There is an inverse relationship between materiality and the level of audit risk, that is, the
higher the materiality level, the lower the audit risk and vice versa. The auditor takes the
inverse relationship between materiality and audit risk into account when determining the
nature, timing and extent of audit procedures, the auditor determines that the acceptable
materiality level is lower, audit risk is increased. The auditor would compensate for this
by either:
(a) reducing the assessed low level of control risk, where this is possible, and
supporting the reduced level by carrying out extended or additional tests of
control: or
(b) reducing detection risk by modifying the nature, timing and extent of planned
substantive procedures.
Materiality Assessment
The main users of the financial statement are the bank and the shareholders. The materiality
number used in the last period was P80, 000.

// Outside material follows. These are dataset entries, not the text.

(* ===== verification/Free.v ===== *)
(** * Programs over a set of operations

    A Go function with effects is a tree of operations, with its control flow
    (early returns included) in the continuations.  Ground Control's handlers
    and the satellite's processes use it with their own operations. *)

From stdpp Require Import relations.
From S2P Require Import Prelude.

(** A program over the operations [E]: a result, or an operation and what is
    done with its answer *)
Inductive free (E : Type -> Type) (A : Type) : Type :=
| Ret (a : A)
| Op {R : Type} (o : E R) (k : R -> free E A).
Arguments Ret {E A}. Arguments Op {E A R}.

Section Programs.
Context {E : Type -> Type}.

Fixpoint bind {A B} (m : free E A) (f : A -> free E B) : free E B :=
  match m with
  | Ret a => f a
  | Op o k => Op o (fun r => bind (k r) f)
  end.

Definition perform {R} (o : E R) : free E R := Op o Ret.

(** [x, err := m; if err != nil { h; return }; k] *)
Definition try {A B} (m : free E (result A)) (h : goerr -> free E B) (k : A -> free E B) : free E B :=
  bind m (fun r => match r with inl e => h e | inr a => k a end).

(** Helpers that return an error use the same notation with these handlers. *)
Definition throw {A} (e : goerr) : free E (result A) := Ret (inl e).
Definition ok {A} (a : A) : free E (result A) := Ret (inr a).
Definition wrap {A} (msg : string) (e : goerr) : free E (result A) := Ret (inl (WrapErr msg e)).

(** [for _, a := range l { s, err = f(a, s); if err != nil { return err } }] *)
Fixpoint for_each {A S} (f : A -> S -> free E (result S)) (l : list A) (s : S) : free E (result S) :=
  match l with
  | [] => ok s
  | a :: l' => try (f a s) throw (fun s' => for_each f l' s')
  end.

End Programs.

(** A program over some of the operations of a larger set *)
Fixpoint embed {E F : Type -> Type} (f : forall R, E R -> F R) {A} (p : free E A) : free F A :=
  match p with
  | Ret a => Ret a
  | Op o k => Op (f _ o) (fun r => embed f (k r))
  end.

Declare Scope prog_scope.
Delimit Scope prog_scope with prog.
Open Scope prog_scope.

Notation "'let*' x ':=' m 'in' k" := (bind m (fun x => k))
  (at level 10, x pattern, m at level 100, k at level 200) : prog_scope.
Notation "m ';;;' k" := (bind m (fun _ => k))
  (at level 199, k at level 200, right associativity) : prog_scope.
Notation "'let?' x ':=' m 'catch' h 'in' k" := (try m h (fun x => k))
  (at level 10, x pattern, m at level 100, h at level 100, k at level 200) : prog_scope.

(** The name of the program, to unfold it *)
Ltac program_head t := lazymatch t with ?f _ => program_head f | _ => t end.

(* ------------------------------------------------------------------ *)
(** ** Programs that run beside others

    Goroutines are programs over the same operations, interleaved one
    operation at a time.  [wp rely guar p Q w]: started in [w], whatever the
    others do as long as each of their steps is in [rely], every operation of
    [p] is in [guar], and when [p] ends its result and the world satisfy [Q].
    [parallel]: threads whose guarantees are in the others' relies can be
    proved one at a time. *)

Section Rely.
Context {E : Type -> Type} {W : Type} (exec : forall R, E R -> W -> W * R).

(** Alone *)
Fixpoint frun {A} (p : free E A) (w : W) : W * A :=
  match p with
  | Ret a => (w, a)
  | Op o k => let '(w', r) := exec _ o w in frun (k r) w'
  end.

Lemma frun_bind {A B} (m : free E A) (f : A -> free E B) w :
  frun (bind m f) w = let '(w', a) := frun m w in frun (f a) w'.
Proof.
  revert w. induction m as [a|R o k IH]; intros w; [done|]. cbn [bind frun].
  destruct (exec R o w) as [w' r]. apply IH.
Qed.

Section Wp.
Context (rely guar : W -> W -> Prop) `{!PreOrder rely}.

Fixpoint wp {A} (p : free E A) (Q : A -> W -> Prop) (w : W) : Prop :=
  match p with
  | Ret a => forall w', rely w w' -> Q a w'
  | Op o k => forall w', rely w w' ->
      guar w' (exec _ o w').1 /\ wp (k (exec _ o w').2) Q (exec _ o w').1
  end.

Lemma wp_rely {A} (p : free E A) Q w w' : rely w w' -> wp p Q w -> wp p Q w'.
Proof.
  intros Hr. destruct p as [a|R o k]; cbn [wp]; intros H v Hv; apply H; by transitivity w'.
Qed.

Lemma wp_mono {A} (p : free E A) (Q Q' : A -> W -> Prop) w :
  (forall a w', Q a w' -> Q' a w') -> wp p Q w -> wp p Q' w.
Proof.
  intros HQ. revert w. induction p as [a|R o k IH]; intros w H w' Hw; [by apply HQ, H|].
  destruct (H w' Hw) as [Hg Hk]. split; [done|]. by apply IH.
Qed.

Lemma wp_bind {A B} (m : free E A) (f : A -> free E B) Q w :
  wp m (fun a w' => wp (f a) Q w') w -> wp (bind m f) Q w.
Proof.
  revert w. induction m as [a|R o k IH]; intros w H; cbn [bind].
  - by apply (H w).
  - intros w' Hw. destruct (H w' Hw) as [Hg Hk]. split; [done|]. by apply IH.
Qed.

Lemma wp_try {A B} (m : free E (result A)) (h : goerr -> free E B) (k : A -> free E B) Q w :
  wp m (fun r w' => match r with inl e => wp (h e) Q w' | inr a => wp (k a) Q w' end) w ->
  wp (try m h k) Q w.
Proof. intros H. apply wp_bind. eapply wp_mono, H. by intros [e|a]. Qed.

Lemma wp_ret {A} (a : A) (Q : A -> W -> Prop) w : (forall w', rely w w' -> Q a w') -> wp (Ret a) Q w.
Proof. done. Qed.

Lemma wp_op {R} (o : E R) (Q : R -> W -> Prop) w :
  (forall w', rely w w' -> guar w' (exec _ o w').1 /\
     forall w'', rely (exec _ o w').1 w'' -> Q (exec _ o w').2 w'') ->
  wp (perform o) Q w.
Proof. intros H w' Hw. apply H, Hw. Qed.

(** A loop keeps an invariant; it may stop early with an error. *)
Lemma wp_for_each {A S} (f : A -> S -> free E (result S)) l (s : S)
    (Inv : list A -> S -> W -> Prop) (Q : result S -> W -> Prop) w :
  (forall a l' s' w', Inv (a :: l') s' w' ->
     wp (f a s') (fun r w'' => match r with inr s'' => Inv l' s'' w'' | inl e => wp (throw e) Q w'' end) w') ->
  (forall s' w', Inv [] s' w' -> wp (ok s') Q w') ->
  Inv l s w -> wp (for_each f l s) Q w.
Proof.
  intros Hstep Hend. revert s w. induction l as [|a l IH]; intros s w Hi; [by apply Hend|].
  cbn [for_each]. apply wp_try. eapply wp_mono, Hstep, Hi.
  intros [e|s'] w'; [done|]. apply IH.
Qed.

Lemma wp_run {A} (p : free E A) Q w : wp p Q w -> Q (frun p w).2 (frun p w).1.
Proof.
  revert w. induction p as [a|R o k IH]; intros w H; [by apply H|]. cbn [frun].
  destruct (H w) as [_ Hk]; [done|]. specialize (IH _ _ Hk). by destruct (exec R o w).
Qed.

End Wp.

(** More interference allowed, more guaranteed *)
Lemma wp_weaken (rely rely' guar guar' : W -> W -> Prop) {A} (p : free E A) Q w :
  (forall v v', rely' v v' -> rely v v') -> (forall v v', guar v v' -> guar' v v') ->
  wp rely guar p Q w -> wp rely' guar' p Q w.
Proof.
  intros Hr Hg. revert w. induction p as [a|R o k IH]; intros w H w' Hw; [by apply H, Hr|].
  destruct (H w' (Hr _ _ Hw)) as [H1 H2]. split; [by apply Hg|by apply IH].
Qed.

(** *** Programs each of whose operations is in a relation *)
Fixpoint within (step : W -> W -> Prop) {A} (p : free E A) : Prop :=
  match p with
  | Ret _ => True
  | Op o k => (forall w, step w (exec _ o w).1) /\ forall r, within step (k r)
  end.

Section Within.
Context (step : W -> W -> Prop).

Lemma within_bind {A B} (m : free E A) (f : A -> free E B) :
  within step m -> (forall a, within step (f a)) -> within step (bind m f).
Proof.
  induction m as [a|R o k IH]; intros Hm Hf; cbn [bind]; [done|].
  destruct Hm as [Ho Hk]. split; [done|]. intros r. by apply IH.
Qed.

Lemma within_for_each {A S} (f : A -> S -> free E (result S)) l s :
  (forall a s, within step (f a s)) -> within step (for_each f l s).
Proof.
  intros Hf. revert s. induction l as [|a l IH]; intros s; [done|]. cbn [for_each].
  apply within_bind; [done|]. intros [e|s']; [done|]. apply IH.
Qed.

Lemma within_run `{!PreOrder step} {A} (p : free E A) w : within step p -> step w (frun p w).1.
Proof.
  revert w. induction p as [a|R o k IH]; intros w; [done|]. intros [Ho Hk]. cbn [frun].
  specialize (Ho w). destruct (exec R o w) as [w' r]. cbn in Ho. etransitivity; [exact Ho|]. by apply IH.
Qed.

Lemma wp_within (rely guar : W -> W -> Prop) `{!PreOrder rely} {A} (p : free E A) Q w :
  (forall v v', step v v' -> rely v v' /\ guar v v') ->
  within step p -> (forall a w', rely w w' -> Q a w') -> wp rely guar p Q w.
Proof.
  intros Hs. revert w. induction p as [a|R o k IH]; intros w Hp HQ w' Hw; [by apply HQ|].
  destruct Hp as [Ho Hk]. split; [apply Hs, Ho|]. apply IH; [done|].
  intros a w2 Hw2. apply HQ. transitivity w'; [done|]. transitivity (exec R o w').1; [apply Hs, Ho|done].
Qed.

End Within.

Lemma within_mono (step step' : W -> W -> Prop) {A} (p : free E A) :
  (forall w w', step w w' -> step' w w') -> within step p -> within step' p.
Proof.
  intros Hs. induction p as [a|R o k IH]; [done|]. intros [Ho Hk]. split; [auto|]. intros r. by apply IH.
Qed.

(* ------------------------------------------------------------------ *)
(** ** Threads *)

Context {A : Type}.

Inductive pstep : list (free E A) * W -> list (free E A) * W -> Prop :=
| pstep_op i R (o : E R) k ts w :
    ts !! i = Some (Op o k) ->
    pstep (ts, w) (<[i := k (exec _ o w).2]> ts, (exec _ o w).1).

Definition finished (ts : list (free E A)) : Prop := forall p, p ∈ ts -> exists a, p = Ret a.

Section Parallel.
Context (rely guar : nat -> W -> W -> Prop) (Q : nat -> A -> W -> Prop).
Context `{!forall i, PreOrder (rely i)}.
Context (compatible : forall i j w w', i <> j -> guar i w w' -> rely j w w').

Definition proved (st : list (free E A) * W) : Prop :=
  forall i p, st.1 !! i = Some p -> wp (rely i) (guar i) p (Q i) st.2.

Lemma parallel_step st st' : proved st -> pstep st st' -> proved st'.
Proof.
  intros Hp Hs. destruct Hs as [i R o k ts w Hi]. intros j p Hj. cbn [fst snd] in *.
  pose proof (Hp i _ Hi w ltac:(reflexivity)) as [Hg Hk]. cbn [fst snd] in Hg, Hk.
  destruct (decide (i = j)) as [<-|Hne].
  - rewrite list_lookup_insert_eq in Hj by (by eapply lookup_lt_Some). by injection Hj as <-.
  - rewrite list_lookup_insert_ne in Hj by done.
    eapply wp_rely; [typeclasses eauto|by eapply compatible|]. by apply (Hp j).
Qed.

Lemma parallel st st' : proved st -> rtc pstep st st' -> proved st'.
Proof. intros Hp. induction 1 as [st|x y z Hxy _ IH]; [done|]. by eapply IH, parallel_step. Qed.

(** Every thread that ended established its postcondition, and still has it. *)
Lemma parallel_result st ts' w' i a :
  proved st -> rtc pstep st (ts', w') -> ts' !! i = Some (Ret a) -> Q i a w'.
Proof. intros Hp Hr Hi. by apply (parallel st (ts', w') Hp Hr i (Ret a) Hi w'). Qed.

End Parallel.

(** A schedule that is given *)
Fixpoint play (schedule : list nat) (ts : list (free E A)) (w : W) : list (free E A) * W :=
  match schedule with
  | [] => (ts, w)
  | i :: schedule' =>
      match ts !! i with
      | Some (Op o k) => play schedule' (<[i := k (exec _ o w).2]> ts) (exec _ o w).1
      | _ => play schedule' ts w
      end
  end.

Lemma play_steps schedule ts w : rtc pstep (ts, w) (play schedule ts w).
Proof.
  revert ts w. induction schedule as [|i schedule IH]; intros ts w; [done|]. cbn [play].
  destruct (ts !! i) as [[a|R o k]|] eqn:Hi; [done| |done]. eapply rtc_l; [by apply pstep_op|]. apply IH.
Qed.

(** What every operation of every thread keeps, every schedule keeps. *)
Lemma within_schedule (step : W -> W -> Prop) `{!PreOrder step} st st' :
  Forall (within step) st.1 -> rtc pstep st st' -> step st.2 st'.2.
Proof.
  intros Hts. induction 1 as [st|x y z Hxy _ IH]; [done|].
  destruct Hxy as [i R o k ts w Hi]. cbn in Hts.
  destruct (Forall_lookup_1 _ _ _ _ Hts Hi) as [Ho Hk].
  transitivity (exec R o w).1; [apply Ho|]. apply IH. cbn. apply Forall_insert; [exact Hts|apply Hk].
Qed.

(** No schedule goes on for ever. *)
Inductive smaller : free E A -> free E A -> Prop :=
| smaller_next R (o : E R) k r : smaller (k r) (Op o k).

Lemma smaller_wf p : Acc smaller p.
Proof.
  induction p as [a|R o k IH]; constructor; intros q Hq.
  - remember (Ret a) as x. by destruct Hq.
  - refine (match Hq in smaller q x return x = Op o k -> Acc smaller q with
            | smaller_next R' o' k' r => fun Hx => _ end eq_refl).
    set (children := fun x : free E A => match x with Op o k => fun q => exists r, q = k r | Ret _ => fun _ => False end).
    assert (children (Op o' k') (k' r)) as Hc by (by exists r).
    rewrite Hx in Hc. destruct Hc as [r' ->]. apply IH.
Qed.

(** [lstep ts' ts]: one thread of [ts] went on. *)
Inductive lstep : list (free E A) -> list (free E A) -> Prop :=
| lstep_here p' p ts : smaller p' p -> lstep (p' :: ts) (p :: ts)
| lstep_there p ts' ts : lstep ts' ts -> lstep (p :: ts') (p :: ts).

Lemma lstep_wf ts : Acc lstep ts.
Proof.
  induction ts as [|p ts IH]; [constructor; intros ? Hs; by inversion Hs|].
  revert ts IH. induction (smaller_wf p) as [p _ IHp]. intros ts Hts.
  induction Hts as [ts Hts IHts]. constructor. intros ts' Hs.
  inversion Hs; subst; [apply IHp; [done|by constructor]|by apply IHts].
Qed.

Lemma insert_lstep i R (o : E R) k r ts :
  ts !! i = Some (Op o k) -> lstep (<[i := k r]> ts) ts.
Proof.
  revert ts. induction i as [|i IH]; intros [|p ts] Hi; try done; cbn in *.
  - injection Hi as ->. by constructor.
  - constructor. by apply IH.
Qed.

Lemma pstep_terminates st : Acc (fun st' st => pstep st st') st.
Proof.
  destruct st as [ts w]. revert w. induction (lstep_wf ts) as [ts _ IH]. intros w.
  constructor. intros [ts' w'] Hs. inversion Hs as [i R o k ts1 w1 Hi]; subst. apply IH.
  by apply insert_lstep with (o := o).
Qed.

(** A thread that has not ended can always go on. *)
Lemma pstep_progress ts w :
  finished ts \/ exists st', pstep (ts, w) st'.
Proof.
  induction ts as [|p ts IH]; [left; intros q Hq; by apply elem_of_nil in Hq|].
  destruct p as [a|R o k].
  - destruct IH as [Hf|[[ts' w'] Hs]].
    + left. intros q Hq. apply elem_of_cons in Hq as [->|Hq]; eauto.
    + right. inversion Hs as [i R o k ts1 w1 Hi]; subst. eexists.
      by apply (pstep_op (S i) R o k (Ret a :: ts) w).
  - right. eexists. by apply (pstep_op 0 R o k).
Qed.

(** So every schedule that is carried on ends, with every thread finished. *)
Lemma schedules_end st : exists st', rtc pstep st st' /\ finished st'.1.
Proof.
  induction (pstep_terminates st) as [[ts w] _ IH].
  destruct (pstep_progress ts w) as [Hf|[st' Hs]]; [by exists (ts, w)|].
  destruct (IH st' Hs) as (st2 & Hr & Hf). exists st2. split; [by eapply rtc_l|done].
Qed.

End Rely.

(** An embedded program runs on its part of the world. *)
Section Embed.
Context {E F : Type -> Type} {W V : Type} (execE : forall R, E R -> W -> W * R) (execF : forall R, F R -> V -> V * R).
Context (f : forall R, E R -> F R) (part : V -> W) (put : W -> V -> V).
Context (part_put : forall w v, part (put w v) = w) (put_put : forall w w' v, put w (put w' v) = put w v).
Context (put_part : forall v, put (part v) v = v).
Context (exec_embed : forall R (o : E R) v,
  execF R (f R o) v = (put (execE R o (part v)).1 v, (execE R o (part v)).2)).

Lemma frun_embed {A} (p : free E A) v :
  frun execF (embed f p) v = (put (frun execE p (part v)).1 v, (frun execE p (part v)).2).
Proof.
  revert v. induction p as [a|R o k IH]; intros v; cbn [embed frun fst snd]; [by rewrite put_part|].
  rewrite exec_embed. rewrite IH, part_put. destruct (execE R o (part v)) as [w r]. cbn [fst snd]. by rewrite put_put.
Qed.

End Embed.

Using our professional judgment, we decided to base our materiality on 5% of the profit
before tax. Other bases of materiality, such as revenues, were also considered but it was felt
that profit before tax was the most meaningful amount in relation to the identified financial
statement users.
For this period, the pan is to use P100, 000 as the overall materiality. The concept of
materiality and its use in the audit has been discussed I general two terms with the client.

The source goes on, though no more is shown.